_TASK TO CARRY OUT_
Below are entries; work out how many of their lines hold "From", giving only that number.
○ ○ ○ ○ ○ ○ ○
(* ===== verification/Lmb.v ===== *)
(** * Logical memory blocks ([lib/lmb.c], [include/lmb.h])

    U-Boot keeps the banks of RAM and the reserved ranges of a boot in two
    tables of at most [MAX_LMB_REGIONS] ranges each, sorted by address and
    coalesced.  The tables are C arrays of [MAX_LMB_REGIONS + 1] elements, so
    every access is an [aget] or an [aset], and every operation is a partial
    function whose [None] is an access outside of the array (or, for the
    loops, more iterations than the array has elements, which cannot happen
    without such an access). *)

From Stdlib Require Import Sorted.
From S2P Require Import Prelude.
Local Open Scope Z_scope.

(** ** Data *)

Definition MAX_LMB_REGIONS : Z := 8.
Definition LMB_ALLOC_ANYWHERE : Z := 0.

Record lmb_property := mk_property { lp_base : Z; lp_size : Z }.

Record lmb_region := mk_region {
  cnt : Z;
  rsize : Z;
  region : list lmb_property
}.

Record lmb := mk_lmb { memory : lmb_region; reserved : lmb_region }.

Definition set_cnt (n : Z) (rgn : lmb_region) : lmb_region :=
  mk_region n (rsize rgn) (region rgn).

(** [rgn->region[i] = p] *)
Definition set_region (rgn : lmb_region) (i : Z) (p : lmb_property) : option lmb_region :=
  l ← aset (region rgn) i p;
  Some (mk_region (cnt rgn) (rsize rgn) l).

(** Every loop over a region table stops, or reads out of bounds, before it
    has made this many iterations. *)
Definition loop_fuel : nat := 10.

(** ** Operations *)

Definition lmb_addrs_overlap (base1 size1 base2 size2 : Z) : bool :=
  (base1 <? u64 (base2 + size2)) && (base2 <? u64 (base1 + size1)).

Definition lmb_addrs_adjacent (base1 size1 base2 size2 : Z) : Z :=
  if base2 =? u64 (base1 + size1) then 1
  else if base1 =? u64 (base2 + size2) then -1
  else 0.

Definition lmb_regions_adjacent (rgn : lmb_region) (r1 r2 : Z) : option Z :=
  p1 ← aget (region rgn) r1;
  p2 ← aget (region rgn) r2;
  Some (lmb_addrs_adjacent (lp_base p1) (lp_size p1) (lp_base p2) (lp_size p2)).

(** The [for (i = r; i < rgn->cnt - 1; i++)] loop of [lmb_remove_region]. *)
Fixpoint remove_loop (fuel : nat) (rgn : lmb_region) (i : Z) : option lmb_region :=
  match fuel with
  | O => None
  | S fuel =>
      if i <? u64 (cnt rgn - 1) then
        p ← aget (region rgn) (i + 1);
        rgn' ← set_region rgn i p;
        remove_loop fuel rgn' (i + 1)
      else Some rgn
  end.

Definition lmb_remove_region (rgn : lmb_region) (r : Z) : option lmb_region :=
  rgn' ← remove_loop loop_fuel rgn r;
  Some (set_cnt (u64 (cnt rgn' - 1)) rgn').

Definition lmb_coalesce_regions (rgn : lmb_region) (r1 r2 : Z) : option lmb_region :=
  p1 ← aget (region rgn) r1;
  p2 ← aget (region rgn) r2;
  rgn' ← set_region rgn r1 (mk_property (lp_base p1) (u64 (lp_size p1 + lp_size p2)));
  lmb_remove_region rgn' r2.

(** [lmb_init] writes the first element and the counters of both tables; the
    other elements keep what the memory of the structure held. *)
Definition lmb_init (l : lmb) : option lmb :=
  m ← aset (region (memory l)) 0 (mk_property 0 0);
  r ← aset (region (reserved l)) 0 (mk_property 0 0);
  Some (mk_lmb (mk_region 1 0 m) (mk_region 1 0 r)).

(** How the first loop of [lmb_add_region] ends: with [return 0], or at the
    index [i] after [coalesced] coalescings. *)
Inductive scan_result :=
  | scan_return
  | scan_at (i : Z) (coalesced : Z) (rgn : lmb_region).

(** The loop that tries to coalesce the new block with an existing one. *)
Fixpoint scan_loop (fuel : nat) (rgn : lmb_region) (base size i : Z) : option scan_result :=
  match fuel with
  | O => None
  | S fuel =>
      if i <? cnt rgn then
        p ← aget (region rgn) i;
        let rgnbase := lp_base p in
        let rgnsize := lp_size p in
        if (rgnbase =? base) && (rgnsize =? size) then Some scan_return
        else
          let adjacent := lmb_addrs_adjacent base size rgnbase rgnsize in
          if 0 <? adjacent then
            rgn' ← set_region rgn i (mk_property (u64 (rgnbase - size)) (u64 (rgnsize + size)));
            Some (scan_at i 1 rgn')
          else if adjacent <? 0 then
            rgn' ← set_region rgn i (mk_property rgnbase (u64 (rgnsize + size)));
            Some (scan_at i 1 rgn')
          else scan_loop fuel rgn base size (i + 1)
      else Some (scan_at i 0 rgn)
  end.

(** The loop that moves the larger elements up and writes the new block. *)
Fixpoint insert_loop (fuel : nat) (rgn : lmb_region) (base size i : Z) : option lmb_region :=
  match fuel with
  | O => None
  | S fuel =>
      if 0 <=? i then
        p ← aget (region rgn) i;
        if base <? lp_base p then
          rgn' ← set_region rgn (i + 1) p;
          insert_loop fuel rgn' base size (i - 1)
        else set_region rgn (i + 1) (mk_property base size)
      else Some rgn
  end.

Definition lmb_add_region (rgn : lmb_region) (base size : Z) : option (Z * lmb_region) :=
  p0 ← aget (region rgn) 0;
  if (cnt rgn =? 1) && (lp_size p0 =? 0) then
    rgn' ← set_region rgn 0 (mk_property base size);
    Some (0, rgn')
  else
    sc ← scan_loop loop_fuel rgn base size 0;
    match sc with
    | scan_return => Some (0, rgn)
    | scan_at i coalesced rgn =>
        st ← (if i <? u64 (cnt rgn - 1) then
                adj ← lmb_regions_adjacent rgn i (i + 1);
                if negb (adj =? 0) then
                  rgn' ← lmb_coalesce_regions rgn i (i + 1);
                  Some (coalesced + 1, rgn')
                else Some (coalesced, rgn)
              else Some (coalesced, rgn));
        let '(coalesced, rgn) := st in
        if negb (coalesced =? 0) then Some (coalesced, rgn)
        else if MAX_LMB_REGIONS <=? cnt rgn then Some (-1, rgn)
        else
          rgn1 ← insert_loop loop_fuel rgn base size (s64 (cnt rgn - 1));
          p0 ← aget (region rgn1) 0;
          rgn2 ← (if base <? lp_base p0
                  then set_region rgn1 0 (mk_property base size)
                  else Some rgn1);
          Some (0, set_cnt (u64 (cnt rgn2 + 1)) rgn2)
    end.

Definition lmb_add (l : lmb) (base size : Z) : option (Z * lmb) :=
  '(ret, rgn) ← lmb_add_region (memory l) base size;
  Some (ret, mk_lmb rgn (reserved l)).

Definition lmb_reserve (l : lmb) (base size : Z) : option (Z * lmb) :=
  '(ret, rgn) ← lmb_add_region (reserved l) base size;
  Some (ret, mk_lmb (memory l) rgn).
○ ○ ○ ○ ○ ○ ○
_OUTPUT OF THE EXERCISE_
2